Exercise objective =>
All lines below containing "when" are to be listed.

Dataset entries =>
====

(** * UnitsLibrary (namespace [rgf]): dimension algebra, quantities,
      absolutes and linear units.

    A shallow embedding of [Dimension.hpp], [Quantity.hpp], [Absolute.hpp],
    [LinearUnit.hpp] and of the part of [CommonDimensions.hpp] /
    [CommonUnits.hpp] that the examples use.

    Conventions of the embedding.
    - A template instantiation that the compiler rejects (no matching partial
      specialization, an unsatisfied [requires] clause, a failed
      [static_assert], an expression that is not a constant expression) is
      [None]; an accepted one is [Some] of the resulting type or value.
    - A dimension type [dimension_t<B1<e1>, ..., Bk<ek>>] is the list of its
      bases; a base [B<e>] is the name of the class template [B] with the
      [int] template argument [e].
    - [quantity<D, T>], [absolute<D, T>] and [linear_unit<D, T>] are records
      indexed by the dimension [D]: the C++ type checker's "same dimension"
      is Rocq's own typing.  An object of [quantity<D, T>] carries the fact
      that the class is instantiated at [D]; an expression that would create
      one where it is not is rejected. *)

From Stdlib Require Import ZArith List String Bool Lia.
From Stdlib Require Import Ring_theory Field_theory QArith Qcanon.
From Stdlib Require Import Eqdep_dec Floats.
Import ListNotations.

Local Open Scope Z_scope.

(** ** Rejection as an option, with a bind notation *)

Notation "x <- c1 ;; c2" :=
  (match c1 with Some x => c2 | None => None end)
  (at level 61, c1 at next level, right associativity).

(** ** Constant evaluation of [int] expressions

    Template arguments and the initializer of a [constexpr] variable are
    constant expressions.  An [int] operation whose mathematical result is
    not representable (signed overflow, division by zero, [INT_MIN / -1] and
    [INT_MIN % -1]) has undefined behaviour, so the expression is not a
    constant expression and the program is ill-formed.  [int] is taken as the
    32-bit two's complement type of the mainstream ABIs. *)

Module ConstExpr.

Definition INT_MIN : Z := -2147483648.
Definition INT_MAX : Z := 2147483647.

Definition representable (z : Z) : bool :=
  (INT_MIN <=? z) && (z <=? INT_MAX).

(** The value [z] as an [int] constant, if there is one. *)
Definition constant (z : Z) : option Z :=
  if representable z then Some z else None.

(** [a + b] *)
Definition add (a b : Z) : option Z := constant (a + b).

(** [a * b] *)
Definition mul (a b : Z) : option Z := constant (a * b).

(** [a / b]: truncating; undefined when [b] is zero or the quotient is not
    representable. *)
Definition div (a b : Z) : option Z :=
  if b =? 0 then None else constant (Z.quot a b).

(** [a % b]: sign of the dividend; undefined exactly when [a / b] is. *)
Definition rem (a b : Z) : option Z :=
  if b =? 0 then None
  else _ <- constant (Z.quot a b) ;; Some (Z.rem a b).

End ConstExpr.

Import ConstExpr.

(** ** Dimension.hpp *)

(** A dimension base [BASE_T<N>]: a class template with a single integer
    parameter, instantiated at [N]. *)
Record dimension_base : Type := BASE_T {
  base_template : string;
  base_exponent : Z
}.

(** [dimension_t<BASES...>] *)
Definition dimension_t : Type := list dimension_base.

(** [base_types_t<BASE_TYPES...>] *)
Definition base_types_t : Type := list string.

(** The pack [BASE_TYPES...] and the pack of exponents of a dimension. *)
Definition base_types (D : dimension_t) : base_types_t := map base_template D.
Definition exponents (D : dimension_t) : list Z := map base_exponent D.

(** The exponents of a dimension type are [int] template arguments. *)
Definition well_formed (D : dimension_t) : Prop :=
  Forall (fun e => representable e = true) (exponents D).

(** [std::is_same_v] on bases and on dimensions. *)
Definition dimension_base_eqb (a b : dimension_base) : bool :=
  String.eqb (base_template a) (base_template b)
  && (base_exponent a =? base_exponent b).

Fixpoint is_same_v (L R : dimension_t) : bool :=
  match L, R with
  | [], [] => true
  | a :: L', b :: R' => dimension_base_eqb a b && is_same_v L' R'
  | _, _ => false
  end.

(** The fold [(((EXPONENTS * NUM) % DEN == 0) && ...)]: a unary right fold
    over [&&], so the operands are evaluated left to right and evaluation
    stops at the first false one.  [None]: the evaluation meets an operation
    without a result. *)
Fixpoint is_valid_power_fold (EXPONENTS : list Z) (NUM DEN : Z) : option bool :=
  match EXPONENTS with
  | [] => Some true
  | e :: rest =>
      p <- mul e NUM ;;
      r <- rem p DEN ;;
      if r =? 0 then is_valid_power_fold rest NUM DEN else Some false
  end.

(** [detail::is_valid_power<std::integer_sequence<int, EXPONENTS...>, NUM, DEN>]
    [= (DEN != 0) && (((EXPONENTS * NUM) % DEN == 0) && ...)] *)
Definition is_valid_power (EXPONENTS : list Z) (NUM DEN : Z) : option bool :=
  if negb (DEN =? 0) then is_valid_power_fold EXPONENTS NUM DEN else Some false.

(** [detail::dimension_product<LEFT_DIM, RIGHT_DIM>::type].  The partial
    specialization matches when one pack [BASE_TYPES...] is deduced from both
    arguments: the same templates in the same order.  Its member is
    [dimension_t<BASE_TYPES<LEFT_EXPONENTS + RIGHT_EXPONENTS>...>]. *)
Fixpoint dimension_product (LEFT_DIM RIGHT_DIM : dimension_t) : option dimension_t :=
  match LEFT_DIM, RIGHT_DIM with
  | [], [] => Some []
  | BASE_T bl el :: L', BASE_T br er :: R' =>
      if String.eqb bl br then
        e <- add el er ;;
        rest <- dimension_product L' R' ;;
        Some (BASE_T bl e :: rest)
      else None
  | _, _ => None
  end.

(** The member of the partial specialization of [dimension_exponent]:
    [dimension_t<BASE_TYPES<(EXPONENTS * POW_NUM) / POW_DEN>...>]. *)
Fixpoint dimension_exponent_type (DIM : dimension_t) (POW_NUM POW_DEN : Z)
  : option dimension_t :=
  match DIM with
  | [] => Some []
  | BASE_T b e :: rest =>
      p <- mul e POW_NUM ;;
      q <- div p POW_DEN ;;
      rest' <- dimension_exponent_type rest POW_NUM POW_DEN ;;
      Some (BASE_T b q :: rest')
  end.

(** [detail::dimension_exponent<DIM, POW_NUM, POW_DEN>::type]: the partial
    specialization is constrained by [is_valid_power]; the primary template
    has no definition. *)
Definition dimension_exponent (DIM : dimension_t) (POW_NUM POW_DEN : Z)
  : option dimension_t :=
  match is_valid_power (exponents DIM) POW_NUM POW_DEN with
  | Some true => dimension_exponent_type DIM POW_NUM POW_DEN
  | _ => None
  end.

(** [detail::scalar_dimension_type<base_types_t<BASE_TYPES...>>::type] *)
Definition scalar_dimension_type (BASE_TYPES : base_types_t) : dimension_t :=
  map (fun b => BASE_T b 0) BASE_TYPES.

(** [detail::unit_dimension_type<base_types_t<BASE_TYPES...>, BASE_TYPE>::type],
    behind its [static_assert]; a [bool] template argument converts to 1 or 0. *)
Definition unit_dimension_type (BASE_TYPES : base_types_t) (BASE_TYPE : string)
  : option dimension_t :=
  if existsb (fun b => String.eqb b BASE_TYPE) BASE_TYPES
  then Some (map (fun b => BASE_T b (if String.eqb b BASE_TYPE then 1 else 0))
                 BASE_TYPES)
  else None.

(** [dimension_inverse_t<DIM>]; [POW_DEN] takes its default, 1. *)
Definition dimension_inverse_t (DIM : dimension_t) : option dimension_t :=
  dimension_exponent DIM (-1) 1.

(** [dimension_product_t<LEFT_DIM, RIGHT_DIM>] *)
Definition dimension_product_t (LEFT_DIM RIGHT_DIM : dimension_t)
  : option dimension_t :=
  dimension_product LEFT_DIM RIGHT_DIM.

(** [dimension_quotient_t<LEFT_DIM, RIGHT_DIM>] *)
Definition dimension_quotient_t (LEFT_DIM RIGHT_DIM : dimension_t)
  : option dimension_t :=
  inv <- dimension_inverse_t RIGHT_DIM ;;
  dimension_product_t LEFT_DIM inv.

(** [dimension_exponent_t<DIM, POW_NUM, POW_DEN>] *)
Definition dimension_exponent_t (DIM : dimension_t) (POW_NUM POW_DEN : Z)
  : option dimension_t :=
  dimension_exponent DIM POW_NUM POW_DEN.

(** [concept empty_dimension]: [std::same_as<DIM, dimension_exponent_t<DIM, 0>>];
    a substitution failure makes the concept false. *)
Definition empty_dimension (DIM : dimension_t) : bool :=
  match dimension_exponent_t DIM 0 1 with
  | Some SCALAR => is_same_v DIM SCALAR
  | None => false
  end.

(** [scalar_dimension_type_t] and [unit_dimension_type_t] *)
Definition scalar_dimension_type_t := scalar_dimension_type.
Definition unit_dimension_type_t := unit_dimension_type.

(** ** Quantity.hpp *)

(** [concept arithmetic]: the magnitude type with the operations the library
    applies to it.  A binary operation is taken at one magnitude type, so
    [sum_t<T, T>], [difference_t<T, T>], [product_t<T, T>] and
    [quotient_t<T, T>] are [T]. *)
Class arithmetic (T : Type) : Type := {
  value_init : T;                 (* T(): value-initialization, zero *)
  value_one : T;                  (* the literal 1 converted to T *)
  value_add : T -> T -> T;        (* l + r *)
  value_sub : T -> T -> T;        (* l - r *)
  value_mul : T -> T -> T;        (* l * r *)
  value_div : T -> T -> T;        (* l / r *)
  value_neg : T -> T;             (* -x *)
  value_eq : T -> T -> bool       (* l == r *)
}.

(** A member function or operator behind a [requires] clause. *)
Definition requires {A : Type} (constraint : bool) (body : A) : option A :=
  if constraint then Some body else None.

Module Quantity.

(** Instantiating the class [quantity<D, T>] instantiates the declarations
    of its friends.  The friend [operator/(T, const quantity&)] has the return
    type [quantity<dimension_inverse_t<dimension>, quotient_t<T, value_type>>],
    whose first argument depends on no template parameter of the friend: the
    alias is named with the class, which can therefore be instantiated only
    where [dimension_inverse_t<dimension>] exists. *)
Definition instantiable (D : dimension_t) : bool :=
  match dimension_inverse_t D with
  | Some _ => true
  | None => false
  end.

Section Quantity.
Context {T : Type} `{arithmetic T}.

(** An object of the class: its one data member, at a dimension where the
    class is instantiated. *)
Record quantity (D : dimension_t) : Type := in_place {
  class_instantiated : instantiable D = true;
  mStandardValue : T
}.
Arguments in_place {D} _ _.
Arguments class_instantiated {D} _.
Arguments mStandardValue {D} _.

(** [quantity<D, T>{ std::in_place, aStandardValue }] where no object of the
    class is at hand: the class is instantiated first. *)
Definition construct {D : dimension_t} (aStandardValue : T) : option (quantity D) :=
  match bool_dec (instantiable D) true with
  | left inst => Some (in_place inst aStandardValue)
  | right _ => None
  end.

(** [{ std::in_place, aStandardValue }] as another object of the class of [q]. *)
Definition with_value {D} (q : quantity D) (aStandardValue : T) : quantity D :=
  in_place (class_instantiated q) aStandardValue.

Definition is_scalar (D : dimension_t) : bool := empty_dimension D.

(** [quantity() = default], with [mStandardValue = value_type()] *)
Definition default (D : dimension_t) : option (quantity D) :=
  construct value_init.

(** [quantity(value_type aValue) requires is_scalar] *)
Definition of_value (D : dimension_t) (aValue : T) : option (quantity D) :=
  _ <- requires (is_scalar D) tt ;;
  construct aValue.

Definition get_standard {D} (q : quantity D) : T := mStandardValue q.

Definition set_standard_value {D} (q : quantity D) (aValue : T) : quantity D :=
  with_value q aValue.

(** [operator value_type() const requires is_scalar] *)
Definition to_value {D} (q : quantity D) : option T :=
  requires (is_scalar D) (mStandardValue q).

(** [concept unit_type<T, Q>]: the unit has the dimension of [Q] (here: an
    instance exists only at the same index) and a member [get(q)]. *)
Class unit_type (UNIT : Type) (Q : Type) : Type := {
  unit_get : UNIT -> Q -> T
}.

(** [quantity::get(const UNIT& aUnit)] *)
Definition get {D} {UNIT : Type} `{unit_type UNIT (quantity D)}
  (q : quantity D) (aUnit : UNIT) : T :=
  unit_get aUnit q.

(** In-place operators: the updated object. *)
Definition add_assign_value {D} (q : quantity D) (aValue : T) : option (quantity D) :=
  requires (is_scalar D) (with_value q (value_add (mStandardValue q) aValue)).
Definition add_assign {D} (q aOther : quantity D) : quantity D :=
  with_value q (value_add (mStandardValue q) (get_standard aOther)).
Definition sub_assign_value {D} (q : quantity D) (aValue : T) : option (quantity D) :=
  requires (is_scalar D) (with_value q (value_sub (mStandardValue q) aValue)).
Definition sub_assign {D} (q aOther : quantity D) : quantity D :=
  with_value q (value_sub (mStandardValue q) (get_standard aOther)).
Definition mul_assign_value {D} (q : quantity D) (aValue : T) : quantity D :=
  with_value q (value_mul (mStandardValue q) aValue).
Definition div_assign_value {D} (q : quantity D) (aValue : T) : quantity D :=
  with_value q (value_div (mStandardValue q) aValue).

(** Unary minus. *)
Definition neg {D} (q : quantity D) : quantity D :=
  with_value q (value_neg (mStandardValue q)).

(** Addition: overload 1 for all values, overloads 2 and 3 for scalars. *)
Definition add {D} (aLeft aRight : quantity D) : quantity D :=
  with_value aLeft (value_add (get_standard aLeft) (get_standard aRight)).
Definition add_value {D} (aLeft : quantity D) (aRight : T) : option (quantity D) :=
  requires (is_scalar D) (with_value aLeft (value_add (get_standard aLeft) aRight)).
Definition value_add_quantity {D} (aLeft : T) (aRight : quantity D) : option (quantity D) :=
  requires (is_scalar D) (with_value aRight (value_add aLeft (get_standard aRight))).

====

Expected output =>
(** [a / b]: truncating; undefined when [b] is zero or the quotient is not
(** [a % b]: sign of the dividend; undefined exactly when [a / b] is. *)
    specialization matches when one pack [BASE_TYPES...] is deduced from both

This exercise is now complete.